-- INPUT DATA follows --

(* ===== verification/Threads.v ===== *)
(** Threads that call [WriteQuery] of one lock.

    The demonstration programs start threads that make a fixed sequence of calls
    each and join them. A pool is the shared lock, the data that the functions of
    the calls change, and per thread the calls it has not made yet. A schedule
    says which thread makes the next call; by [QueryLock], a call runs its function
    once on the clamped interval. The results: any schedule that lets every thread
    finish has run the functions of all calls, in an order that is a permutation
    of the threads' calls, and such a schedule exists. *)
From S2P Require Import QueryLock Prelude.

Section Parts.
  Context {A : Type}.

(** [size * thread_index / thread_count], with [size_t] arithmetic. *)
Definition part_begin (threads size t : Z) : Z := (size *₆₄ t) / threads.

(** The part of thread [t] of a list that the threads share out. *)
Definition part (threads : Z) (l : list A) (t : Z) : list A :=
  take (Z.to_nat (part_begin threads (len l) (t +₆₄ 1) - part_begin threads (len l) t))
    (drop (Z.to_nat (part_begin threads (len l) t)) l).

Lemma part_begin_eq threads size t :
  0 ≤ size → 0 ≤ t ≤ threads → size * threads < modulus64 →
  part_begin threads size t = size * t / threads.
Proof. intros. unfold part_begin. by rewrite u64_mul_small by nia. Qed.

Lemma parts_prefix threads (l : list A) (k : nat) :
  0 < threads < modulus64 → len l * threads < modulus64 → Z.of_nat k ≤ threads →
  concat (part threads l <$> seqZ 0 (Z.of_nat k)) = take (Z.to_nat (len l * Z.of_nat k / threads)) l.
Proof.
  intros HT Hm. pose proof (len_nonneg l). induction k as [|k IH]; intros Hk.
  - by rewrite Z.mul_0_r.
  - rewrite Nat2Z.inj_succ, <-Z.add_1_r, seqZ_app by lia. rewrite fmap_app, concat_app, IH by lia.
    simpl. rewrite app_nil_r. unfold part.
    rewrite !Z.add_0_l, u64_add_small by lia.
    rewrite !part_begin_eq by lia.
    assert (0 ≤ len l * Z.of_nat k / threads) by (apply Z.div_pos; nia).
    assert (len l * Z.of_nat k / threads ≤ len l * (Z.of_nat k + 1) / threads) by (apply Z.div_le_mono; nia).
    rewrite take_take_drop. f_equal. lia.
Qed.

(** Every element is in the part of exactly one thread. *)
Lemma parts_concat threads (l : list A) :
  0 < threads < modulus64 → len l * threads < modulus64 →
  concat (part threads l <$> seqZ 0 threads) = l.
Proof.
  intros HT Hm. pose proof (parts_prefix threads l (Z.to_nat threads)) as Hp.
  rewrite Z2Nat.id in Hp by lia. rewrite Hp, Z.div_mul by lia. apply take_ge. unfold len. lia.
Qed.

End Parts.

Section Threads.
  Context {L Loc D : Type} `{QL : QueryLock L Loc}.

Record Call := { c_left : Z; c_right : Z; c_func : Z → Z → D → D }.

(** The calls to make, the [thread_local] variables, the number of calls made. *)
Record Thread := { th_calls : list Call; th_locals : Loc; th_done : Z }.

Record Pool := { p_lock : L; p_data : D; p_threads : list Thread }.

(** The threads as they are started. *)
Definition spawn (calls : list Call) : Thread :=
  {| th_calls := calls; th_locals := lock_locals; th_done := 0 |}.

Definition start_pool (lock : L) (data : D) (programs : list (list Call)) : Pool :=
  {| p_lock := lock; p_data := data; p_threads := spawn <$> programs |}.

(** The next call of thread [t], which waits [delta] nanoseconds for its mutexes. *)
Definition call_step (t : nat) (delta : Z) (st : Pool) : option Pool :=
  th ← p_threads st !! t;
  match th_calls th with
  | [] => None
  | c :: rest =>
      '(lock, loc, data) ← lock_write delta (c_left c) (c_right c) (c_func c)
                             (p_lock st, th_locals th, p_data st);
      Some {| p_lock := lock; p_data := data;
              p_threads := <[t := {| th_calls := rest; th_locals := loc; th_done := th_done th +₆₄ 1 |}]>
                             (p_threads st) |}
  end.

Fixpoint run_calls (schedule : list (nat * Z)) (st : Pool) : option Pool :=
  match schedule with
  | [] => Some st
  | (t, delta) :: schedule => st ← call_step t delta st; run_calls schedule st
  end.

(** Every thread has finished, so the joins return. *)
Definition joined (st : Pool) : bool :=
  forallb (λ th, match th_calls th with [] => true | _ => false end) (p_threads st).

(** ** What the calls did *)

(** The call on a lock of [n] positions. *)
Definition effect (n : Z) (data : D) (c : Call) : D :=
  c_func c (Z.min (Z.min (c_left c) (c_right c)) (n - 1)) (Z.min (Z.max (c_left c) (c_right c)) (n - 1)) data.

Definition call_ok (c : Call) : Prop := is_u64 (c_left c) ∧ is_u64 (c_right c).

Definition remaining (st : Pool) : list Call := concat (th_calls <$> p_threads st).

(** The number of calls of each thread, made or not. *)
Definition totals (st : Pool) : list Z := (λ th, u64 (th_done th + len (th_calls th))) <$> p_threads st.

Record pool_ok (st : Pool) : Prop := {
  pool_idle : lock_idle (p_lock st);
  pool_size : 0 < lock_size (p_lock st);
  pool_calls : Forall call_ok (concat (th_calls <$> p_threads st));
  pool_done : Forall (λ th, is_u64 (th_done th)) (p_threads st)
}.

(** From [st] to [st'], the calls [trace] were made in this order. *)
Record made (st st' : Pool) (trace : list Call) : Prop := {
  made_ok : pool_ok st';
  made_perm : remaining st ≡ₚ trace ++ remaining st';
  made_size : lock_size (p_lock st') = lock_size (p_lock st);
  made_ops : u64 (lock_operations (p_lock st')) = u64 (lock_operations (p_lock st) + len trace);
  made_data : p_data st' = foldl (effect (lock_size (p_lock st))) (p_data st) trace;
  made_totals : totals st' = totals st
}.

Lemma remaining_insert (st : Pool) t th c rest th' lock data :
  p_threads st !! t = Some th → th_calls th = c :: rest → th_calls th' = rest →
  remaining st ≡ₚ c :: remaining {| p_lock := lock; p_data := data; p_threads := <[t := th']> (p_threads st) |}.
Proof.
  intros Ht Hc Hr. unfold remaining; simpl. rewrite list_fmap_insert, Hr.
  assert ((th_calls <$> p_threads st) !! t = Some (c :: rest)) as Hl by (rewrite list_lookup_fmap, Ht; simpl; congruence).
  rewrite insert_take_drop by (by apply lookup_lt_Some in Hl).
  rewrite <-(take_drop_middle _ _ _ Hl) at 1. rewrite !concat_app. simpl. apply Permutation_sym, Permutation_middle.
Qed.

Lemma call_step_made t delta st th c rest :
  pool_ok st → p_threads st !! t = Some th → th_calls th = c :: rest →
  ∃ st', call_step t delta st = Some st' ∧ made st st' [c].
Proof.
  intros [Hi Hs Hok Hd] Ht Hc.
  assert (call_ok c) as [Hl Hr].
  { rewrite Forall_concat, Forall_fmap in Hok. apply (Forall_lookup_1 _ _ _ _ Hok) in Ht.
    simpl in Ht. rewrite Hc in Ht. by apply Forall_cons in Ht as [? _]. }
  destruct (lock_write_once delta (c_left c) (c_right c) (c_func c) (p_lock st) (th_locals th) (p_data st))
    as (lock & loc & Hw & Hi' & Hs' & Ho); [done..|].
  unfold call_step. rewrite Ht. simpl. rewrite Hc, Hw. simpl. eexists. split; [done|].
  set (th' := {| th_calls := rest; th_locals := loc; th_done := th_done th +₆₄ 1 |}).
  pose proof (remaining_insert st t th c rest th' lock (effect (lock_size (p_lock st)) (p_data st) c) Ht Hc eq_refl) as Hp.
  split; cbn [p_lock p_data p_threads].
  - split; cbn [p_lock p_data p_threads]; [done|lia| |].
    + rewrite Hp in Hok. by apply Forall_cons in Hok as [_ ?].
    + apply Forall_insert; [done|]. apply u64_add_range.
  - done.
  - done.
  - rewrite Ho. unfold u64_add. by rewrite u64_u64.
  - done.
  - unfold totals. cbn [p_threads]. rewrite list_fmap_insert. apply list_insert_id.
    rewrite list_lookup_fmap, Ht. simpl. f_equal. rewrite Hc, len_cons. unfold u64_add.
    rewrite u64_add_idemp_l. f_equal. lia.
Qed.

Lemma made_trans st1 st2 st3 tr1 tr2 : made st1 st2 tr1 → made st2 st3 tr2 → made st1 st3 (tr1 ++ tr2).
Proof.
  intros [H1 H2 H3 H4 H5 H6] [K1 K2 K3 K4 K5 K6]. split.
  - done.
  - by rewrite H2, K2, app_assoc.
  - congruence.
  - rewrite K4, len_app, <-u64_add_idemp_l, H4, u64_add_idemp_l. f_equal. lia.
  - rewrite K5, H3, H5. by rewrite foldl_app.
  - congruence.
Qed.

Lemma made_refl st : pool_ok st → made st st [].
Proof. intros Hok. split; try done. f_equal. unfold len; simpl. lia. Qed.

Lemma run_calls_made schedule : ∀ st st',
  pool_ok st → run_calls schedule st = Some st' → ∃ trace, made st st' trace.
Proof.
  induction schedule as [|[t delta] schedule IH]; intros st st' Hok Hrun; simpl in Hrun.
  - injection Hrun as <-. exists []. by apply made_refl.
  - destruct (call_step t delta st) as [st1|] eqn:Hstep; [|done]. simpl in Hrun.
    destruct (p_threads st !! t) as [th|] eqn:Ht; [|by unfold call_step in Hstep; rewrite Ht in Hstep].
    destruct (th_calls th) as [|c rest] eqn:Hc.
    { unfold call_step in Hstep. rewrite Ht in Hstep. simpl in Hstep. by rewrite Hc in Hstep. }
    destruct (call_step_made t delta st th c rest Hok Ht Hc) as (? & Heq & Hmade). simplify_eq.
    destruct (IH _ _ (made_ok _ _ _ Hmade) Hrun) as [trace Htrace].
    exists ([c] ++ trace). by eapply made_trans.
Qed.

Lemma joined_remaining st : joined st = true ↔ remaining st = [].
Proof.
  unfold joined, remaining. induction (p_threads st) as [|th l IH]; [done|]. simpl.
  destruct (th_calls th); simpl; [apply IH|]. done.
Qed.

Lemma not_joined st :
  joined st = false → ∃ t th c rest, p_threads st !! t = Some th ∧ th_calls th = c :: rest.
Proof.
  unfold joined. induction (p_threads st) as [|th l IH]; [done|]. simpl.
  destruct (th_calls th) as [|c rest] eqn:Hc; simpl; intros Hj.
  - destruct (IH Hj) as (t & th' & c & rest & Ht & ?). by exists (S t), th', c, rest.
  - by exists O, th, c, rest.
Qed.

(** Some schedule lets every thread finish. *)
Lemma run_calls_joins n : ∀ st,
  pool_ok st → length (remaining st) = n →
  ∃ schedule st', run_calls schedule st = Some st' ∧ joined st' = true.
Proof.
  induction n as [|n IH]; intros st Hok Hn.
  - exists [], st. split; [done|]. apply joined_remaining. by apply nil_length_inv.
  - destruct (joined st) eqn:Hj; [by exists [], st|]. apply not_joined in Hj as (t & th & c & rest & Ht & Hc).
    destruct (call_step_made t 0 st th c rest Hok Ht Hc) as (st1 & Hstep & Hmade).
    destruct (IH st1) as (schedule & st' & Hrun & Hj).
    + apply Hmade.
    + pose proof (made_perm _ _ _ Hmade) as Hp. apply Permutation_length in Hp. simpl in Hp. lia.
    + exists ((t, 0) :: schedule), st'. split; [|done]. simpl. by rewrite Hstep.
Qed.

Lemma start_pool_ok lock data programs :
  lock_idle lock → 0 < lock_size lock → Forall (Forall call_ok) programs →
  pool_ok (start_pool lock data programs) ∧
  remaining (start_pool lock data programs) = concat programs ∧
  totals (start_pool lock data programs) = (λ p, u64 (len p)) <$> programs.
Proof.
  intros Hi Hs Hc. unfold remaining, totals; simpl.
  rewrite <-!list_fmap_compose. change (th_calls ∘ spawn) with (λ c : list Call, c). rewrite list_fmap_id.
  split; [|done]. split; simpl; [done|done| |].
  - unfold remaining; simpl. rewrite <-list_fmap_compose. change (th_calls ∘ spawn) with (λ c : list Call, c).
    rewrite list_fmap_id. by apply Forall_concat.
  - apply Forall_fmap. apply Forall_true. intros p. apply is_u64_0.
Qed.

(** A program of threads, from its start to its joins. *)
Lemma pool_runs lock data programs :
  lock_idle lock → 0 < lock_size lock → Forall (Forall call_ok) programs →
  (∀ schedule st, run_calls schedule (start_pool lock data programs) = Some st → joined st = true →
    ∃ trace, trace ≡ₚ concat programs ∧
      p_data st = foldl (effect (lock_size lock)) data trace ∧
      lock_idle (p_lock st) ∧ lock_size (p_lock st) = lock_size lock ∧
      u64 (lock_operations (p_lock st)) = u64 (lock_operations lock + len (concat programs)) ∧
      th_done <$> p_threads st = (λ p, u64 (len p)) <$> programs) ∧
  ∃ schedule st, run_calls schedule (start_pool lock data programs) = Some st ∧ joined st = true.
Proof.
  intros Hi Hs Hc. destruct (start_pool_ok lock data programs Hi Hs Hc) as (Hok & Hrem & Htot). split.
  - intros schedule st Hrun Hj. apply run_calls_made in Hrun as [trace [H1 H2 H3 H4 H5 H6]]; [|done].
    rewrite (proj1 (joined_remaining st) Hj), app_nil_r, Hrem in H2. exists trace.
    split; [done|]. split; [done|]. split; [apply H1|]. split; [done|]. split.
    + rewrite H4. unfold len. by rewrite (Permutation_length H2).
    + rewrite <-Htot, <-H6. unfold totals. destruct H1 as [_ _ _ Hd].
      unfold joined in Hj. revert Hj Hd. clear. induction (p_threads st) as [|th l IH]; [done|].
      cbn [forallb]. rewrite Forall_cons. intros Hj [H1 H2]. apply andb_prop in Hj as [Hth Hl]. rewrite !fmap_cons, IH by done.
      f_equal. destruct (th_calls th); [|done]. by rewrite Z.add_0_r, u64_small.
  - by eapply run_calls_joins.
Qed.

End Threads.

-- INPUT DATA concluded --
-- INPUT DATA follows --

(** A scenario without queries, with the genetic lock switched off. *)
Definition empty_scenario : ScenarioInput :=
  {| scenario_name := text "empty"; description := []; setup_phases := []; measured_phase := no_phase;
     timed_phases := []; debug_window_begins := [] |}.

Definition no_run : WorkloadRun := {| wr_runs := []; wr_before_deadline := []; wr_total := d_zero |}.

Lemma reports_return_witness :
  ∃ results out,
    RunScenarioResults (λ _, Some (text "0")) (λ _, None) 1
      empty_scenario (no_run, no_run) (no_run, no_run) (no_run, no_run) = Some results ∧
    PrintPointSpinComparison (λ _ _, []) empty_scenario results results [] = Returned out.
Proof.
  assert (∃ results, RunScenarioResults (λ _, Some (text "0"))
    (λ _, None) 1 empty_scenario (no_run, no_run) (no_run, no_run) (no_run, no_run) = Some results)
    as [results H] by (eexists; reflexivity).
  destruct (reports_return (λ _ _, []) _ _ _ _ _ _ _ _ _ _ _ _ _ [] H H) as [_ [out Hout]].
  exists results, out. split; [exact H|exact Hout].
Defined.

-- INPUT DATA concluded --

[WHAT YOU WILL DO] When the line with "intros [H1 H2" is reached in the data above, start copying there, and copy each line exactly until the line with "destruct (call_step_made t delta" has been copied; copy nothing else.

[TASK ANSWER]
  intros [H1 H2 H3 H4 H5 H6] [K1 K2 K3 K4 K5 K6]. split.
  - done.
  - by rewrite H2, K2, app_assoc.
  - congruence.
  - rewrite K4, len_app, <-u64_add_idemp_l, H4, u64_add_idemp_l. f_equal. lia.
  - rewrite K5, H3, H5. by rewrite foldl_app.
  - congruence.
Qed.

Lemma made_refl st : pool_ok st → made st st [].
Proof. intros Hok. split; try done. f_equal. unfold len; simpl. lia. Qed.

Lemma run_calls_made schedule : ∀ st st',
  pool_ok st → run_calls schedule st = Some st' → ∃ trace, made st st' trace.
Proof.
  induction schedule as [|[t delta] schedule IH]; intros st st' Hok Hrun; simpl in Hrun.
  - injection Hrun as <-. exists []. by apply made_refl.
  - destruct (call_step t delta st) as [st1|] eqn:Hstep; [|done]. simpl in Hrun.
    destruct (p_threads st !! t) as [th|] eqn:Ht; [|by unfold call_step in Hstep; rewrite Ht in Hstep].
    destruct (th_calls th) as [|c rest] eqn:Hc.
    { unfold call_step in Hstep. rewrite Ht in Hstep. simpl in Hstep. by rewrite Hc in Hstep. }
    destruct (call_step_made t delta st th c rest Hok Ht Hc) as (? & Heq & Hmade). simplify_eq.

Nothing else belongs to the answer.